(* ===== verification/TreeReader.v ===== *)
(** * The tree Reader (reader/tree.h, tree.h, src/reader/tree.c)

    A preorder cursor over nested elements that keeps no recursion and no borrowed element: an entered
    constructed value is a frame of two absolute offsets, in an array the caller owns.  The array is
    reached only through the cursor, so it is a component of the cursor here ([None] is a null
    pointer).  Loops of the source run on fuel computed from the cursor; the theorems show that it
    never runs out. *)

From S2P Require Import Prelude Mem Core Format Diagnostic WireFormat Reader.

Inductive tlv_visit_result_t : Type :=
| TLV_VISIT_CONTINUE | TLV_VISIT_STOP | TLV_VISIT_ERROR | TLV_VISIT_OTHER (n : Z).

Inductive tlv_tree_event_kind_t : Type :=
| TLV_TREE_BEGIN | TLV_TREE_ELEMENT | TLV_TREE_END | TLV_TREE_OTHER (n : Z).

#[export] Instance event_kind_eq_dec : EqDecision tlv_tree_event_kind_t.
Proof. solve_decision. Defined.

Record tlv_tree_event_t := mk_event {
  ev_kind : tlv_tree_event_kind_t; ev_element : tlv_element_t; ev_source : tlv_source_t;
  ev_depth : Z; ev_offset : Z; ev_skipped : bool }.
Definition no_event : tlv_tree_event_t := mk_event TLV_TREE_BEGIN empty_element no_source 0 0 false.

Record tlv_tree_frame_t := mk_frame { fr_end : Z; fr_resume : Z }.
Definition no_frame : tlv_tree_frame_t := mk_frame 0 0.

Record tlv_tree_item_t := mk_item {
  it_element : tlv_element_t; it_source : tlv_source_t; it_depth : Z; it_offset : Z;
  it_constructed : bool }.

Record tlv_tree_reader_t := mk_tree {
  tr_input : tlv_reader_t; tr_frames : option (list tlv_tree_frame_t); tr_capacity : Z;
  tr_max_depth : Z; tr_max_elements : Z; tr_count : Z; tr_depth : Z;
  tr_pending : tlv_tree_frame_t; tr_descend : bool; tr_end : bool; tr_skipped : bool;
  tr_projection : bool }.

(** [frames[i]] and [frames[i] = x]. *)
Definition frame_at (frames : option (list tlv_tree_frame_t)) (i : Z) : tlv_tree_frame_t :=
  match frames with Some l => nth (Z.to_nat i) l no_frame | None => no_frame end.
Definition set_frame (frames : option (list tlv_tree_frame_t)) (i : Z) (x : tlv_tree_frame_t)
  : option (list tlv_tree_frame_t) :=
  match frames with Some l => Some (<[Z.to_nat i := x]> l) | None => None end.

Definition with_pos (pos : Z) (r : tlv_reader_t) : tlv_reader_t :=
  mk_reader r.(rd_format) r.(rd_data) r.(rd_size) pos r.(rd_base) r.(rd_final).

(** The input narrowed to an enclosing value that ends at the absolute offset [stop]. *)
Definition narrowed `{Platform} (stop : Z) (r : tlv_reader_t) : tlv_reader_t :=
  mk_reader r.(rd_format) r.(rd_data) (usize (stop - r.(rd_base))) r.(rd_pos) r.(rd_base) 1.

Definition with_projection (b : bool) (t : tlv_tree_reader_t) : tlv_tree_reader_t :=
  mk_tree t.(tr_input) t.(tr_frames) t.(tr_capacity) t.(tr_max_depth) t.(tr_max_elements) t.(tr_count)
    t.(tr_depth) t.(tr_pending) t.(tr_descend) t.(tr_end) t.(tr_skipped) b.

(** A closed scope: the result is the returned flag, the cursor and the event. *)
Definition close_event `{Platform} (t : tlv_tree_reader_t) (event : tlv_tree_event_t)
  : bool * tlv_tree_reader_t * tlv_tree_event_t :=
  let resumed (frame : tlv_tree_frame_t) :=
    with_pos (usize (frame.(fr_resume) - t.(tr_input).(rd_base))) t.(tr_input) in
  if t.(tr_end) then
    let frame := t.(tr_pending) in
    (true,
     mk_tree (resumed frame) t.(tr_frames) t.(tr_capacity) t.(tr_max_depth) t.(tr_max_elements)
       t.(tr_count) t.(tr_depth) t.(tr_pending) t.(tr_descend) false false t.(tr_projection),
     mk_event TLV_TREE_END event.(ev_element) event.(ev_source) t.(tr_depth) frame.(fr_end)
       t.(tr_skipped))
  else if negb t.(tr_descend) && negb (t.(tr_depth) =? 0) &&
          (tlv_reader_offset (Some t.(tr_input)) =? (frame_at t.(tr_frames) (t.(tr_depth) - 1)).(fr_end))
  then
    let frame := frame_at t.(tr_frames) (t.(tr_depth) - 1) in
    (true,
     mk_tree (resumed frame) t.(tr_frames) t.(tr_capacity) t.(tr_max_depth) t.(tr_max_elements)
       t.(tr_count) (t.(tr_depth) - 1) t.(tr_pending) t.(tr_descend) t.(tr_end) t.(tr_skipped)
       t.(tr_projection),
     mk_event TLV_TREE_END event.(ev_element) event.(ev_source) (t.(tr_depth) - 1) frame.(fr_end)
       event.(ev_skipped))
  else (false, t, event).

Fixpoint drain_loop `{Platform} (fuel : nat) (t : tlv_tree_reader_t) (event : tlv_tree_event_t)
  : option tlv_tree_reader_t :=
  match fuel with
  | O => None
  | S fuel =>
      let '(closed, t, event) := close_event t event in
      if closed then drain_loop fuel t event else Some t
  end.

(** Every round closes the pending scope or a frame. *)
Definition drain_ends `{Platform} (t : tlv_tree_reader_t) : option tlv_tree_reader_t :=
  drain_loop (Z.to_nat t.(tr_depth) + 2) t no_event.

Definition tlv_tree_reader_init (reader : option tlv_tree_reader_t) (data : ptr) (size : Z)
  (format : option tlv_format_t) (frames : option (list tlv_tree_frame_t))
  (capacity max_depth max_elements : Z) : tlv_result_t * option tlv_tree_reader_t :=
  match reader with
  | None => (TLV_ERR_NULL_ARG, reader)
  | Some _ =>
      if negb (is_some frames) && negb (capacity =? 0) then (TLV_ERR_NULL_ARG, reader)
      else
        let '(rc, input) := tlv_reader_init (Some (mk_reader None NULL 0 0 0 0)) data size format in
        if negb (is_ok rc) then (rc, reader)
        else (TLV_OK,
              Some (mk_tree (cell (mk_reader None NULL 0 0 0 0) input) frames capacity max_depth max_elements
                      0 0 no_frame false false false false))
  end.

Definition with_input (input : tlv_reader_t) (t : tlv_tree_reader_t) : tlv_tree_reader_t :=
  mk_tree input t.(tr_frames) t.(tr_capacity) t.(tr_max_depth) t.(tr_max_elements) t.(tr_count)
    t.(tr_depth) t.(tr_pending) t.(tr_descend) t.(tr_end) t.(tr_skipped) t.(tr_projection).

Definition tlv_tree_reader_init_incremental (reader : option tlv_tree_reader_t) (data : ptr) (size : Z)
  (format : option tlv_format_t) (frames : option (list tlv_tree_frame_t))
  (capacity max_depth max_elements : Z) : tlv_result_t * option tlv_tree_reader_t :=
  let '(rc, reader) :=
    tlv_tree_reader_init reader data size format frames capacity max_depth max_elements in
  match reader with
  | Some t => (rc, Some (if is_ok rc then with_input (with_final 0 t.(tr_input)) t else t))
  | None => (rc, None)
  end.

Definition tlv_tree_reader_set_input `{Platform} (reader : option tlv_tree_reader_t) (data : ptr)
  (size discard final_input : Z) : tlv_result_t * option tlv_tree_reader_t :=
  match reader with
  | None => (TLV_ERR_NULL_ARG, reader)
  | Some t =>
      let '(rc, input) := tlv_reader_set_input (Some t.(tr_input)) data size discard final_input in
      (rc, Some (with_input (cell t.(tr_input) input) t))
  end.

Definition tlv_tree_reader_consumed (reader : option tlv_tree_reader_t) : Z :=
  match reader with Some t => tlv_reader_consumed (Some t.(tr_input)) | None => 0 end.

Definition tlv_tree_reader_offset `{Platform} (reader : option tlv_tree_reader_t) : Z :=
  match reader with Some t => tlv_reader_offset (Some t.(tr_input)) | None => 0 end.

Definition tlv_tree_reader_at_end (reader : option tlv_tree_reader_t) : bool :=
  match reader with
  | Some t => negb t.(tr_descend) && negb t.(tr_end) && (t.(tr_depth) =? 0) &&
              tlv_reader_at_end (Some t.(tr_input))
  | None => false
  end.

(** The event and the cursor after a successful decode of the element at [offset]: the assignments
    at the end of [tlv_tree_reader_next_event_diag]; [input] is the reader behind the element. *)
Definition publish_event `{Platform} (m : mem) (t : tlv_tree_reader_t) (input : tlv_reader_t)
  (element : tlv_element_t) (source : tlv_source_t) (depth offset : Z)
  : tlv_tree_reader_t * tlv_tree_event_t :=
  let constructed :=
    match input.(rd_format) with
    | Some {| f_is_constructed := Some is_constructed |} => is_constructed m element.(e_tag)
    | _ => false
    end in
  let frames := if t.(tr_descend) then set_frame t.(tr_frames) t.(tr_depth) t.(tr_pending)
                else t.(tr_frames) in
  let filled := negb (element.(e_value).(v_size) =? 0) in
  let start := usize (offset + source.(s_value).(r_offset)) in
  (mk_tree
     (with_pos (if constructed then usize (start - input.(rd_base)) else input.(rd_pos)) t.(tr_input))
     frames t.(tr_capacity) t.(tr_max_depth) t.(tr_max_elements) (usize (t.(tr_count) + 1)) depth
     (if constructed
      then mk_frame (usize (start + source.(s_value).(r_size))) (tlv_reader_offset (Some input))
      else t.(tr_pending))
     (constructed && filled) (constructed && negb filled) t.(tr_skipped) false,
   mk_event (if constructed then TLV_TREE_BEGIN else TLV_TREE_ELEMENT) element source depth offset
     false).

(** Out-parameters: the cursor, the event and the diagnostic. *)
Definition tlv_tree_reader_next_event_diag `{Platform} (m : mem) (reader : option tlv_tree_reader_t)
  (item : option tlv_tree_event_t) (diagnostic : option tlv_reader_diagnostic_t)
  : tlv_result_t * option tlv_tree_reader_t * option tlv_tree_event_t * option tlv_reader_diagnostic_t :=
  match reader, item with
  | Some t, Some _ =>
      let '(closed, t1, next) := close_event t no_event in
      if closed then (TLV_OK, Some (with_projection false t1), Some next, diagnostic)
      else
        let depth := t.(tr_depth) in
        if t.(tr_descend) && (depth =? t.(tr_max_depth)) then (TLV_ERR_LIMIT, reader, item, diagnostic)
        else if t.(tr_descend) && (depth =? t.(tr_capacity)) then
          (TLV_ERR_BUFFER_TOO_SHORT, reader, item, diagnostic)
        else
          let '(input, depth) :=
            if t.(tr_descend) then (narrowed t.(tr_pending).(fr_end) t.(tr_input), usize (depth + 1))
            else if negb (depth =? 0) then
              (narrowed (frame_at t.(tr_frames) (depth - 1)).(fr_end) t.(tr_input), depth)
            else (t.(tr_input), depth) in
          if (input.(rd_pos) <? input.(rd_size)) && (t.(tr_count) =? t.(tr_max_elements)) then
            (TLV_ERR_LIMIT, reader, item, diagnostic)
          else
            let offset := tlv_reader_offset (Some input) in
            let '(rc, input, element, source, diagnostic) :=
              tlv_reader_next_source_diag m (Some input) (Some empty_element) (Some no_source) diagnostic in
            if negb (is_ok rc) then (rc, reader, item, diagnostic)
            else
              let '(t, next) := publish_event m t (cell t.(tr_input) input) (cell empty_element element)
                                  (cell no_source source) depth offset in
              (TLV_OK, Some t, Some next, diagnostic)
  | _, _ => (TLV_ERR_NULL_ARG, reader, item, diagnostic)
  end.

◇ ◇ ◇ ◇ ◇ ◇ ◇

**Work required**
Beginning with the line containing "if negb (is_some" in the material above, copy every line exactly until you have copied the line containing "mk_tree input t.(tr_frames)".

**Solution for this exercise**
      if negb (is_some frames) && negb (capacity =? 0) then (TLV_ERR_NULL_ARG, reader)
      else
        let '(rc, input) := tlv_reader_init (Some (mk_reader None NULL 0 0 0 0)) data size format in
        if negb (is_ok rc) then (rc, reader)
        else (TLV_OK,
              Some (mk_tree (cell (mk_reader None NULL 0 0 0 0) input) frames capacity max_depth max_elements
                      0 0 no_frame false false false false))
  end.

Definition with_input (input : tlv_reader_t) (t : tlv_tree_reader_t) : tlv_tree_reader_t :=
  mk_tree input t.(tr_frames) t.(tr_capacity) t.(tr_max_depth) t.(tr_max_elements) t.(tr_count)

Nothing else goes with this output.